If I am to believe the leftist view of us conservatives, we are clearly the most heartless bastards that ever walked the face of the Earth. I know in my heart who I am; I love my family, friends, and mankind as much as the next person. I’ve done my share of selfless acts, solely for the rewards of virtue—I am not an evil man. So I refuse to believe that I am the second coming of Satan because I’m a free-market capitalist.
Mitt Romney was vilified for saying, “I like to fire people,” but as is all too common, the context was usually missing from quotations of that speech. Only a stone-cold psychopath derives enjoyment from firing people. Romney’s charitable work rules that out if we apply logical evidence-based thought.
Often when people get fired, they have a hard time looking outside themselves at the situations surrounding the termination. I think most people have experienced coworkers whom they felt should be fired. Yet ask anyone who was fired if they feel it was justified, they will almost universally say no. Clearly, there’s a divide between how we perceive ourselves versus how we are perceived by others. We have a hard time accepting criticism, even in the face of overwhelming evidence to support it.
I could agree that it would be heartless to fire someone if we assume that person is incapable of ever finding another job, but we know that is completely untrue. Just as the saying goes that time heals all wounds, you’ll find that more often than not, these “professional divorces” worked out well for both parties in time. The company usually finds a more suitable employee, and the former employee often finds a more rewarding job as well.
Rarely is there a case where an employer and an employee are professional soul mates, and for no good reason, the employer decides to make a change for farts and giggles. Most people who get fired earned it through a lack of effort, poor attitude, sub-par performance, or immoral behavior. The proverbial model employee who gets fired at the whim of a heartless business executive is usually just the musings of Hollywood fiction writers and politicians with a statist agenda.
First and foremost, businesses exist purely as a source of income for the founder; a person who didn’t want to work for someone else, so they went into business for themselves. To believe business owners decided to start a corporation just so they could provide another random person some place to work is a rather silly notion. If they could get by without employees, they would and should.
From there, businesses succeed because they put the right people in the right positions to best grow their corporation. I know that the maintenance guy works his bedonkadonk off; he’s an honorable man. But let’s not make the fantastic assumption that he could step into the role of CEO and double the company profits with his notions of giving everyone a $5 an hour raise and spending $20,000 on a new floor polisher.
It’s not in a corporation’s best interest to fire the worker generating the greatest return on their investment.
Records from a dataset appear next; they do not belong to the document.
(* ===== verification/Event.v ===== *)
(** * Signed events ([crates/td-event/src/event.rs])

    Identifiers, the event records, the canonical encodings and the
    [sign_event]/[verify_event] pair. *)

From S2P Require Import Prelude Crypto.

(** ** Data *)

Record EventId : Type := mkEventId { EventId_0 : bytes32 }.
Record RoomId : Type := mkRoomId { RoomId_0 : bytes32 }.
Record DeviceId : Type := mkDeviceId { DeviceId_0 : bytes32 }.

Inductive EventKind : Type :=
| CreateRoom
| Membership
| Message
| DeviceLink
| Custom.

Record UnsignedEvent : Type := mkUnsignedEvent {
  ue_room_id : RoomId;
  ue_parents : list EventId;
  ue_kind : EventKind;
  ue_payload : list byte;
  ue_author_device : DeviceId;
  ue_ts_ms : N;
}.

Record SignedEvent : Type := mkSignedEvent {
  se_id : EventId;
  se_room_id : RoomId;
  se_parents : list EventId;
  se_kind : EventKind;
  se_payload : list byte;
  se_author_device : DeviceId;
  se_ts_ms : N;
  se_author_vk : bytes32;
  se_signature : list byte;
}.

Inductive EventError : Type :=
| EventSerde
| InvalidVerifyingKey
| InvalidSignature
| IdMismatch
| AuthorMismatch.

#[global] Instance EventId_eq_dec : EqDecision EventId.
Proof. solve_decision. Defined.
#[global] Instance RoomId_eq_dec : EqDecision RoomId.
Proof. solve_decision. Defined.
#[global] Instance DeviceId_eq_dec : EqDecision DeviceId.
Proof. solve_decision. Defined.
#[global] Program Instance EventId_countable : Countable EventId :=
  inj_countable' EventId_0 mkEventId _.
Next Obligation. by intros []. Qed.
#[global] Program Instance RoomId_countable : Countable RoomId :=
  inj_countable' RoomId_0 mkRoomId _.
Next Obligation. by intros []. Qed.
#[global] Program Instance DeviceId_countable : Countable DeviceId :=
  inj_countable' DeviceId_0 mkDeviceId _.
Next Obligation. by intros []. Qed.
#[global] Instance EventKind_eq_dec : EqDecision EventKind.
Proof. solve_decision. Defined.
#[global] Instance UnsignedEvent_eq_dec : EqDecision UnsignedEvent.
Proof. solve_decision. Defined.
#[global] Instance SignedEvent_eq_dec : EqDecision SignedEvent.
Proof. solve_decision. Defined.
#[global] Instance EventError_eq_dec : EqDecision EventError.
Proof. solve_decision. Defined.

(** The local [struct Body] of [body_bytes] and [struct Canon] of
    [canonical_bytes]: the fields the two encodings cover, in order. *)
Record Body : Type := mkBody {
  body_room_id : RoomId;
  body_parents : list EventId;
  body_kind : EventKind;
  body_payload : list byte;
  body_author_device : DeviceId;
  body_ts_ms : N;
  body_author_vk : bytes32;
}.

Record Canon : Type := mkCanon {
  canon_room_id : RoomId;
  canon_parents : list EventId;
  canon_kind : EventKind;
  canon_payload : list byte;
  canon_author_device : DeviceId;
  canon_ts_ms : N;
  canon_author_vk : bytes32;
  canon_signature : list byte;
}.

(** What the event code uses of its environment. *)
Class EventEnv : Type := {
  env_crypto :: Crypto;
  env_body :: Encode Body;
  env_canon :: Encode Canon;
}.
Class EventEnvLaws `{!EventEnv} : Prop := {
  env_crypto_laws :: CryptoLaws;
  env_body_laws :: EncodeInj Body;
  env_canon_laws :: EncodeInj Canon;
}.

Section event.
  Context {ENV : EventEnv}.

Definition DeviceId_from_verifying_key (vk : VerifyingKey) : DeviceId :=
  mkDeviceId (blake3 (array_bytes (vk_as_bytes vk))).

Definition event_id_from_bytes (bytes : list byte) : EventId :=
  mkEventId (blake3 bytes).

Definition body_bytes (ev : UnsignedEvent) (author_vk : bytes32) :
    result EventError (list byte) :=
  Ok (to_vec {|
    body_room_id := ue_room_id ev;
    body_parents := ue_parents ev;
    body_kind := ue_kind ev;
    body_payload := ue_payload ev;
    body_author_device := ue_author_device ev;
    body_ts_ms := ue_ts_ms ev;
    body_author_vk := author_vk |}).

Definition canonical_bytes (ev : SignedEvent) : list byte :=
  to_vec {|
    canon_room_id := se_room_id ev;
    canon_parents := se_parents ev;
    canon_kind := se_kind ev;
    canon_payload := se_payload ev;
    canon_author_device := se_author_device ev;
    canon_ts_ms := se_ts_ms ev;
    canon_author_vk := se_author_vk ev;
    canon_signature := se_signature ev |}.

Definition sign_event (sk : SigningKey) (unsigned : UnsignedEvent) :
    result EventError SignedEvent :=
  let vk := verifying_key sk in
  let author_vk := vk_as_bytes vk in
  let expected_device := DeviceId_from_verifying_key vk in
  if decide (ue_author_device unsigned ≠ expected_device) then Err AuthorMismatch else
  let? body := body_bytes unsigned author_vk in
  let sig := ed_sign sk body in
  let signed id := {|
    se_id := id;
    se_room_id := ue_room_id unsigned;
    se_parents := ue_parents unsigned;
    se_kind := ue_kind unsigned;
    se_payload := ue_payload unsigned;
    se_author_device := ue_author_device unsigned;
    se_ts_ms := ue_ts_ms unsigned;
    se_author_vk := author_vk;
    se_signature := array_bytes sig |} in
  let canon := canonical_bytes (signed (mkEventId (repeat_array 32 x00))) in
  Ok (signed (event_id_from_bytes canon)).

Definition unsigned_of (ev : SignedEvent) : UnsignedEvent := {|
  ue_room_id := se_room_id ev;
  ue_parents := se_parents ev;
  ue_kind := se_kind ev;
  ue_payload := se_payload ev;
  ue_author_device := se_author_device ev;
  ue_ts_ms := se_ts_ms ev |}.

Definition verify_event (ev : SignedEvent) : result EventError unit :=
  let? vk := ok_or (vk_from_bytes (se_author_vk ev)) InvalidVerifyingKey in
  let device := DeviceId_from_verifying_key vk in
  if decide (device ≠ se_author_device ev) then Err AuthorMismatch else
  let? body := body_bytes (unsigned_of ev) (se_author_vk ev) in
  let? sig := ok_or (try_into_array 64 (se_signature ev)) InvalidSignature in
  if negb (ed_verify vk body sig) then Err InvalidSignature else
  let id := event_id_from_bytes (canonical_bytes ev) in
  if decide (id ≠ se_id ev) then Err IdMismatch else
  Ok tt.

(** An event that passes [verify_event], as a predicate. *)
Definition verified (ev : SignedEvent) : Prop := verify_event ev = Ok tt.

#[export] Instance verified_dec ev : Decision (verified ev).
Proof. unfold verified. apply _. Defined.

(** ** What verification establishes *)

Lemma verify_event_Ok ev u : verify_event ev = Ok u → verified ev.
Proof. by destruct u. Qed.

(** The facts [verify_event] checks, as an abstract specification: a key, a
    matching author, a signature of 64 bytes over the body, a content id. *)
Inductive event_valid (ev : SignedEvent) : Prop :=
| event_valid_intro vk sig body :
    vk_from_bytes (se_author_vk ev) = Some vk →
    DeviceId_from_verifying_key vk = se_author_device ev →
    body_bytes (unsigned_of ev) (se_author_vk ev) = Ok body →
    array_bytes sig = se_signature ev →
    ed_verify vk body sig = true →
    se_id ev = event_id_from_bytes (canonical_bytes ev) →
    event_valid ev.

Lemma verified_valid ev : verified ev → event_valid ev.
Proof.
  unfold verified, verify_event. intros H.
  apply bind_ok_inv in H as (vk & Hvk%ok_or_ok_inv & H).
  destruct (decide (_ ≠ se_author_device ev)) as [|Hdev]; [discriminate|].
  apply bind_ok_inv in H as (body & Hbody & H).
  apply bind_ok_inv in H as (sig & Hsig%ok_or_ok_inv & H).
  destruct (ed_verify vk body sig) eqn:Hv; [|discriminate]. cbn in H.
  destruct (decide (_ ≠ se_id ev)) as [|Hid]; [discriminate|].
  apply try_into_array_Some in Hsig.
  apply dec_stable in Hdev. apply dec_stable in Hid.
  by econstructor.
Qed.

Lemma valid_verified ev : event_valid ev → verified ev.
Proof.
  destruct 1 as [vk sig body Hvk Hdev Hbody Hsig Hv Hid].
  unfold verified, verify_event. rewrite Hvk. cbn.
  rewrite decide_False by (intros Hne; by apply Hne).
  unfold body_bytes in Hbody |- *. injection Hbody as Hbody. cbn. rewrite Hbody.
  rewrite <-Hsig, try_into_array_bytes. cbn. rewrite Hv. cbn.
  rewrite decide_False; [done|]. intros Hne. by apply Hne.
Qed.

Lemma verified_id ev : verified ev → se_id ev = event_id_from_bytes (canonical_bytes ev).
Proof. by intros [????????]%verified_valid. Qed.

Lemma canonical_bytes_inj `{EI : !EncodeInj Canon} ev ev' :
  se_id ev = se_id ev' → canonical_bytes ev = canonical_bytes ev' → ev = ev'.
Proof.
  intros Hid Hc. unfold canonical_bytes in Hc. apply to_vec_inj in Hc.
  destruct ev, ev'; cbn in *. congruence.
Qed.

Lemma content_address `{EI : !EncodeInj Canon} ev ev' :
  verified ev → verified ev' → se_id ev = se_id ev' →
  ev = ev' ∨
  (canonical_bytes ev ≠ canonical_bytes ev' ∧
   blake3 (canonical_bytes ev) = blake3 (canonical_bytes ev')).
Proof.
  intros H%verified_id H'%verified_id Hid.
  destruct (decide (canonical_bytes ev = canonical_bytes ev')) as [Hc|Hc].
  - left. by apply canonical_bytes_inj.
  - right. split; [done|]. rewrite Hid, H' in H. by injection H.
Qed.

(** The success and failure of [sign_event]. *)
Lemma sign_event_author sk unsigned :
  is_ok (sign_event sk unsigned) = true ↔
  ue_author_device unsigned = DeviceId_from_verifying_key (verifying_key sk).
Proof.
  unfold sign_event. destruct (decide _) as [Hne|Heq]; cbn.
  - split; [discriminate|done].
  - apply dec_stable in Heq. done.
Qed.

Lemma sign_event_Ok sk unsigned signed :
  sign_event sk unsigned = Ok signed →
  unsigned_of signed = unsigned ∧
  se_author_device signed = DeviceId_from_verifying_key (verifying_key sk) ∧
  se_author_vk signed = vk_as_bytes (verifying_key sk) ∧
  se_id signed = event_id_from_bytes (canonical_bytes signed).
Proof.
  unfold sign_event. destruct (decide _) as [Hne|Heq]; [discriminate|].
  apply dec_stable in Heq. cbn. intros [= <-].
  unfold unsigned_of; cbn. destruct unsigned; cbn in *. auto.
Qed.

Lemma sign_event_verified `{CL : !CryptoLaws} sk unsigned signed :
  sign_event sk unsigned = Ok signed → verified signed.
Proof.
  intros H. apply valid_verified.
  pose proof (sign_event_Ok _ _ _ H) as (Hun & Hdev & Hvk & Hid).
  unfold sign_event in H. destruct (decide _) as [Hne|Heq]; [discriminate|].
  cbn in H. injection H as H.
  eapply (event_valid_intro _ (verifying_key sk)).
  - rewrite Hvk. apply vk_from_as_bytes.
  - done.
  - reflexivity.
  - subst signed; cbn. reflexivity.
  - rewrite Hun, Hvk. unfold body_bytes. apply ed_verify_sign.
  - done.
Qed.

(** Events made by [sign_event] pass [verify_event], carry the caller's
    fields unchanged, are attributed to the signing key and are addressed by
    the hash of their canonical bytes; signing fails exactly when the claimed
    author is another device. *)
Lemma sign_event_correct `{CL : !CryptoLaws} (sk : SigningKey) (unsigned : UnsignedEvent) :
  (ue_author_device unsigned ≠ DeviceId_from_verifying_key (verifying_key sk) ∧
   sign_event sk unsigned = Err AuthorMismatch) ∨
  (∃ signed, sign_event sk unsigned = Ok signed ∧
    verify_event signed = Ok tt ∧
    unsigned_of signed = unsigned ∧
    se_author_vk signed = vk_as_bytes (verifying_key sk) ∧
    se_id signed = event_id_from_bytes (canonical_bytes signed)).
Proof.
  destruct (decide (ue_author_device unsigned =
    DeviceId_from_verifying_key (verifying_key sk))) as [Heq|Hne].
  - right. apply sign_event_author in Heq as Hok.
    destruct (sign_event sk unsigned) as [signed|] eqn:H; [|discriminate].
    exists signed. pose proof (sign_event_Ok _ _ _ H) as (?&?&?&?).
    pose proof (sign_event_verified _ _ _ H). done.
  - left. split; [done|]. unfold sign_event. by rewrite decide_True.
Qed.

(** C15: [verify_event] accepts exactly the events that meet the abstract
    specification [event_valid]. *)
Theorem verify_event_refines (ev : SignedEvent) :
  verify_event ev = Ok tt ↔ event_valid ev.
Proof. split; [apply verified_valid | apply valid_verified]. Qed.

(** Ids are content addresses: two verified events with the same id are
    the same event, unless their canonical encodings are an explicit blake3
    collision. *)
Lemma event_id_content_address `{EI : !EncodeInj Canon} (ev ev' : SignedEvent) :
  verify_event ev = Ok tt → verify_event ev' = Ok tt → se_id ev = se_id ev' →
  ev = ev' ∨
  (canonical_bytes ev ≠ canonical_bytes ev' ∧
   blake3 (canonical_bytes ev) = blake3 (canonical_bytes ev')).
Proof. apply content_address. Qed.

(** The signature binds every field: an event that keeps the key, the
    author and the signature of a verified event but changes its content
    verifies only with a signature that is valid for two different bodies. *)
Lemma verify_event_binds `{EI : !EncodeInj Body} (ev ev' : SignedEvent) :
  verify_event ev = Ok tt → verify_event ev' = Ok tt →
  se_author_vk ev' = se_author_vk ev → se_signature ev' = se_signature ev →
  ev = ev' ∨
  (∃ vk sig body body', body ≠ body' ∧
    vk_from_bytes (se_author_vk ev) = Some vk ∧ array_bytes sig = se_signature ev ∧
    ed_verify vk body sig = true ∧ ed_verify vk body' sig = true).
Proof.
  intros Hv Hv' Hvk Hsig.
  pose proof (verified_id _ Hv) as Hid. pose proof (verified_id _ Hv') as Hid'.
  destruct (verified_valid _ Hv) as [vk sig body H1 H2 H3 H4 H5 _].
  destruct (verified_valid _ Hv') as [vk' sig' body' H1' H2' H3' H4' H5' _].
  rewrite Hvk, H1 in H1'. injection H1' as <-.
  rewrite Hsig, <-H4 in H4'. apply (inj _) in H4' as ->.
  destruct (decide (body = body')) as [->|Hne]; [|right; by exists vk, sig, body, body'].
  left. unfold body_bytes in H3, H3'. rewrite <-H3' in H3. injection H3 as H3.
  apply to_vec_inj in H3.
  assert (canonical_bytes ev = canonical_bytes ev') as Hc.
  { unfold canonical_bytes. unfold unsigned_of in H3. cbn in H3.
    destruct ev, ev'; cbn in *. congruence. }
  rewrite Hc, <-Hid' in Hid.
  destruct ev, ev'; cbn in *. unfold unsigned_of in H3; cbn in H3. congruence.
Qed.

End event.

#[export] Hint Resolve verified_valid valid_verified verify_event_Ok : td.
There are supreme idiots at the management level who make really poor decisions like that, but it’s certainly not the norm, or companies across the nation would be failing ad nauseam.
A purely scientific and mathematical approach to employees is to understand that for a corporation, employees are simply an investment. A company spends money on a worker in hopes that worker generates more income than they take away. So think of employees as stocks and CEO’s as investors. Success depends on their ability to pick winners and sell off the losers.
Let’s assume for a minute that CEO’s adhered to the ideas of the left. Imagine a one-person company that does home restorations. They start getting good word of mouth advertising, orders pile up, and so they have to hire someone to help. That person arrives eager to work, but after the first day, he’s nailed his hand to the wall, painted a door shut, accidentally drilled through the plumbing causing a leak, and severed some wiring which blew out the circuit breaker panel. The employer has two options: fire him and hope the next hiree is better, or keep him and hope the business survives and he doesn’t accidentally kill everyone. I know that’s an exaggerated example, but the underlying truth is still the same that some employees are simply a liability, not an asset.
According to the anti-capitalist zealots, firing him is heartless and cruel. But from my perspective, him asking an employer to continue paying him even though he’s a huge loss and liability is heartless and cruel. But one should not hold their breath for a bad employee to emulate a disgraced samurai and fire themself in an act of corporate hari-kari; that requires honor unheard of these days.
So what about Mitt Romney? Venture capitalists (VCs) like him find dying companies and buy them for pennies on the dollar in hopes of righting the ship and selling them for dollars on the dollar. If they didn’t fire people, cut dead weight, and try to make better investments, everyone in that organization would lose their jobs. If the VC’s succeed however, they return a company to health, and everyone but those who were fired is saved. It may not be ideal for everyone, but it’s better than the alternative.
Think of venture capitalists as surgeons. To the uninformed who walked in on a surgery, it would appear the surgeon was a heartless murderer cutting someone to bits. But if they know the whole story, they understand that while plunging a scalpel into someone’s chest is usually a bad thing and that the patient will surely be weakened and sore for a while, the these painful and dangerous procedures save lives.
In these instances, firing 20% of the staff that are under-performing saves the other 80% from being dragged down with them. What the anti-capitalists call heartless, I call a painful, but life saving procedure. As the left attempt to decry successful capitalists, clear thinking Americans should understand that everyone who has a stable job can thank a successful capitalist.